Your printed schedule lists the building number, but since you are new to this college, you don’t know which buildings are where. You consult your creased campus map, looking for landmarks, building names – anything to help you determine whether you are still going the right way. You consider asking someone for directions, but everyone around you seems sure of themselves and of where they are going. Clearly, you’re the only person on this campus who doesn’t know how to get to class.
Suddenly, your building appears as you round the next corner. Relieved, with little time to spare, you stride up to the door and give it a good, strong pull. The door doesn’t budge. Now you’re frustrated as well as stressed. Is this college preventing students from getting to class? In a last-ditch effort, you walk around the perimeter of the building looking for other ways to enter. Almost predictably, the last door you try opens. At last, you’re inside.

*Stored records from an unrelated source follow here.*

(** After a [get] that returns, the key is resident with the returned bytes. *)
Lemma get_leaves_key_resident self offset size w r self' w' :
  get self offset size w = (Ret (r, self'), w') ->
  exists v, dict_get (Cache_cache self') (mkCacheKey offset size) = Some v /\
            data v = resp_data r.
Proof.
  intros H. pose proof H as H0. unfold get in H.
  destruct (dict_get (Cache_cache self) (mkCacheKey offset size)) as [v|] eqn:Eg.
  - inv_M. eexists; split; [apply dict_get_set_same|reflexivity].
  - assert (Hi : forall w r self' w',
               insert_and_respond self (mkCacheKey offset size) offset size w
               = (Ret (r, self'), w') ->
               exists v, dict_get (Cache_cache self') (mkCacheKey offset size)
                         = Some v /\ data v = resp_data r).
    { clear. intros w r self' w' H. unfold insert_and_respond, insert in H.
      inv_M. eexists; split; [apply dict_get_set_same|reflexivity]. }
    destruct size; [eauto|].
    inv_M. unfold check_and_retrieve_consecutive_blocks in Hm.
    rewrite consecutive_loop_first in Hm.
    destruct (dict_mem (Cache_cache self) (mkCacheKey offset B8));
      [discriminate|].
    inv_M. simpl in Hk. eauto.
Qed.

(** Round trip: once a [get] has returned, the same [get] is a hit with the
    same bytes, costs one clock reading and cannot raise. *)
Theorem get_again_is_hit self offset size w r self' w' :
  get self offset size w = (Ret (r, self'), w') ->
  exists self'',
    get self' offset size w'
    = (Ret (mkCacheResponse (resp_data r) true, self''), tick w').
Proof.
  intros H. destruct (get_leaves_key_resident _ _ _ _ _ _ _ H) as (v & Hv & Hd).
  unfold get. rewrite Hv, Hd. unfold bind, time_time, ret.
  eexists. reflexivity.
Qed.

Lemma get_again_is_hit_witness :
  exists r self' w' self'',
    get (Cache_init "data.bin" None None) 0 B8 test_world = (Ret (r, self'), w') /\
    is_hit r = false /\
    get self' 0 B8 w' = (Ret (mkCacheResponse (resp_data r) true, self''), tick w').
Proof.
  evaluate (get (Cache_init "data.bin" None None) 0 B8 test_world) E.
  destruct (get_again_is_hit _ _ _ _ _ _ _ E) as (self'' & H2).
  do 4 eexists. split; [exact E|]. split; [reflexivity|exact H2].
Defined.

(** ** What a sequence of reads returns *)

Lemma get_returns_file_slice self offset size w r self' w' content :
  get self offset size w = (Ret (r, self'), w') ->
  disk w (Cache_file_path self) = Some content ->
  buffers_ok content (Cache_cache self) ->
  0 <= offset /\ resp_data r = file_slice content (mkCacheKey offset size).
Proof.
  intros H Hd Hb.
  destruct (get_buffers_ok _ _ _ _ _ _ _ _ H Hd Hb) as [Hb' _].
  destruct (get_leaves_key_resident _ _ _ _ _ _ _ H) as (v & Hv & Hdv).
  apply dict_get_In in Hv. destruct (Hb' _ _ Hv) as [Ho Hs].
  simpl in Ho. split; [assumption|]. rewrite <- Hdv. exact Hs.
Qed.

(** Read-through correctness: on a fresh store, every call of a sequence of
    [get] calls that all return answers with the bytes the file holds at the
    requested offset (as many as the file has, up to the block size), whether
    it was served from the mapping or from the file, and whatever was evicted
    in between. *)
Theorem responses_are_file_slices
    file_path max_size evictor calls w trace content :
  disk w file_path = Some content ->
  run_gets (Cache_init file_path max_size evictor) calls w = Some trace ->
  Forall2 (fun call x =>
             0 <= fst call /\
             resp_data (fst (fst x))
             = file_slice content (mkCacheKey (fst call) (snd call)))
          calls trace.
Proof.
  assert (G : forall calls self w trace,
             disk w (Cache_file_path self) = Some content ->
             buffers_ok content (Cache_cache self) ->
             run_gets self calls w = Some trace ->
             Forall2 (fun call x =>
                        0 <= fst call /\
                        resp_data (fst (fst x))
                        = file_slice content (mkCacheKey (fst call) (snd call)))
                     calls trace).
  { clear. induction calls as [|[offset size] calls IH]; simpl;
      intros self w trace Hd Hb H.
    - inversion H; constructor.
    - destruct (get self offset size w) as [[[r self']|e] w'] eqn:Eg;
        [|discriminate].
      destruct (run_gets self' calls w') as [rest|] eqn:Er; [|discriminate].
      inversion H; subst; clear H.
      destruct (get_buffers_ok _ _ _ _ _ _ _ _ Eg Hd Hb) as [Hb' Hp].
      pose proof (preserves_eq disk _ _ _ _ (disk_get self offset size) Eg) as Hd'.
      constructor.
      + simpl. eapply get_returns_file_slice; eauto.
      + apply (IH self' w' rest); auto. rewrite Hp, Hd'; assumption. }
  intros Hd H.
  apply (G calls (Cache_init file_path max_size evictor) w trace); auto.
  intros k v [].
Qed.

Lemma responses_are_file_slices_witness :
  exists trace,
    run_gets (Cache_init "data.bin" (Some 16) None)
             [(0, B8); (8, B8); (0, B8); (124, B8); (8, B8)] test_world
      = Some trace /\
    Forall2 (fun call x =>
               0 <= fst call /\
               resp_data (fst (fst x))
               = file_slice file_128 (mkCacheKey (fst call) (snd call)))
            [(0, B8); (8, B8); (0, B8); (124, B8); (8, B8)] trace.
Proof.
  destruct (defined_ex
              (run_gets (Cache_init "data.bin" (Some 16) None)
                 [(0, B8); (8, B8); (0, B8); (124, B8); (8, B8)] test_world))
    as [trace E]; [vm_compute; reflexivity|].
  exists trace; split; [exact E|].
  apply (responses_are_file_slices "data.bin" (Some 16) None
           [(0, B8); (8, B8); (0, B8); (124, B8); (8, B8)] test_world trace
           file_128).
  - reflexivity.
  - exact E.
Defined.

(** ** The hit counter *)

Lemma get_hit_count_one self offset size w r self' w' :
  get self offset size w = (Ret (r, self'), w') ->
  (forall k v, In (k, v) (Cache_cache self) -> hit_count v = 1) ->
  forall k v, In (k, v) (Cache_cache self') -> hit_count v = 1.
Proof.
  intros H Hb.
  assert (Hi : forall w r self' w',
             insert_and_respond self (mkCacheKey offset size) offset size w
             = (Ret (r, self'), w') ->
             forall k v, In (k, v) (Cache_cache self') -> hit_count v = 1).
  { clear H. intros w2 r2 s2 w2' H. unfold insert_and_respond, insert in H; inv_M.
    match goal with
    | He : evict _ _ _ _ = _ |- _ => apply evict_evicted in He; rename He into Hev
    end.
    intros k v Hin; simpl in Hin. apply In_dict_set in Hin as [Hin|Hin].
    - destruct Hev as [|k0 v0 _]; [eauto|].
      simpl in Hin. apply In_dict_del in Hin. eauto.
    - inversion Hin; subst; reflexivity. }
  unfold get in H.
  destruct (dict_get (Cache_cache self) (mkCacheKey offset size)) as [v0|] eqn:Eg.
  - inv_M. intros k v Hin; simpl in Hin.
    apply In_dict_set in Hin as [Hin|Hin]; [eauto|].
    inversion Hin; subst; simpl. apply dict_get_In in Eg. eauto.
  - destruct size; [eauto|].
    inv_M. unfold check_and_retrieve_consecutive_blocks in Hm.
    destruct (consecutive_loop (Cache_cache self) 8 offset []); [|discriminate].
    inv_M. destruct (is_truthy a); [inv_M; auto|eauto].
Qed.

(** The hit counter is never incremented: after every call of a sequence of
    [get] calls on a fresh store, hits included, each resident entry still
    has the [hit_count] 1 it was created with. *)
Theorem hit_count_stays_one file_path max_size evictor calls w trace :
  run_gets (Cache_init file_path max_size evictor) calls w = Some trace ->
  Forall (fun x => forall k v, In (k, v) (Cache_cache (snd (fst x))) ->
                               hit_count v = 1)
         trace.
Proof.
  assert (G : forall calls self w trace,
             (forall k v, In (k, v) (Cache_cache self) -> hit_count v = 1) ->
             run_gets self calls w = Some trace ->
             Forall (fun x => forall k v, In (k, v) (Cache_cache (snd (fst x))) ->
                                          hit_count v = 1) trace).
  { clear. induction calls as [|[offset size] calls IH]; simpl;
      intros self w trace Hb H.
    - inversion H; constructor.
    - destruct (get self offset size w) as [[[r self']|e] w'] eqn:Eg;
        [|discriminate].
      destruct (run_gets self' calls w') as [rest|] eqn:Er; [|discriminate].
      inversion H; subst; clear H.
      pose proof (get_hit_count_one _ _ _ _ _ _ _ Eg Hb) as Hb'.
      constructor; [exact Hb'|]. apply (IH self' w' rest); auto. }
  intros H.
  apply (G calls (Cache_init file_path max_size evictor) w trace); auto.
  intros k v [].
Qed.

Lemma hit_count_stays_one_witness :
  exists trace,
    run_gets (Cache_init "data.bin" (Some 16) None)
             [(0, B8); (0, B8); (0, B8); (8, B8)] test_world = Some trace /\
    Forall (fun x => forall k v, In (k, v) (Cache_cache (snd (fst x))) ->
                                 hit_count v = 1)
           trace.
Proof.
  destruct (defined_ex
              (run_gets (Cache_init "data.bin" (Some 16) None)
                 [(0, B8); (0, B8); (0, B8); (8, B8)] test_world))
    as [trace E]; [vm_compute; reflexivity|].
  exists trace; split; [exact E|].
  apply (hit_count_stays_one "data.bin" (Some 16) None
           [(0, B8); (0, B8); (0, B8); (8, B8)] test_world).
  exact E.
Defined.

(** ** Configuration, and insertions that fit *)

(** The three fields the invariants below depend on. *)
Lemma get_keeps_bound_policy_path self offset size w r self' w' :
  get self offset size w = (Ret (r, self'), w') ->
  Cache_max_size self' = Cache_max_size self /\
  Cache_evictor self' = Cache_evictor self /\
  Cache_file_path self' = Cache_file_path self.
Proof.
  intros H.
  assert (Hi : forall w r self' w',
             insert_and_respond self (mkCacheKey offset size) offset size w
             = (Ret (r, self'), w') ->
             Cache_max_size self' = Cache_max_size self /\
             Cache_evictor self' = Cache_evictor self /\
             Cache_file_path self' = Cache_file_path self).
  { clear H. intros w2 r2 s2 w2' H. unfold insert_and_respond, insert in H; inv_M.
    match goal with
    | He : evict _ _ _ _ = _ |- _ => apply evict_evicted in He; rename He into Hev
    end.
    destruct Hev as [|k0 v0 _]; simpl; auto. }
  unfold get in H.
  destruct (dict_get (Cache_cache self) (mkCacheKey offset size)) as [v0|].
  - inv_M. simpl; auto.
  - destruct size; [eauto|].
    inv_M. destruct (is_truthy a); [inv_M; auto|eauto].
Qed.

You find the classroom listed on the schedule, but what you see inside only adds to your mounting despair. Almost predictably, the lights are out and no one is in the room. The desks are tumbled crazily on top of each other with no rhyme or reason. It’s not clear where you’re supposed to sit or what you’re supposed to do. Now you’re getting annoyed. Having been so keyed up about the first day of class, this is more than anticlimactic. It’s defeating. Demotivating. Downright obstructive.
You muster up a renewed sense of determination, flip the light switch, and spot a pile of papers on a table in one corner of the room. Thinking maybe there are instructions or some notice of a room change, you walk over and take a small packet. It’s the class syllabus, just left there for students to find and read on their own.
Skimming through the pages, you glimpse information about the textbook, assignments, and testing dates, but not much else. You’d like to get a better sense of what this class will be like, what your instructor will be like, but there’s not much to go on. Disheartened, you trudge out the door. Is this class even happening? If so, how are you supposed to learn anything when so many barriers have been raised, when there is so little support from anyone?
...the bleak scenario we’ve presented here represents an all-too-common version of what our online students experience.
Darby, F., & Lang, J. M. (2019). Small Teaching Online: Applying Learning Science in Online Classes. John Wiley & Sons, Incorporated, Jossey-Bass.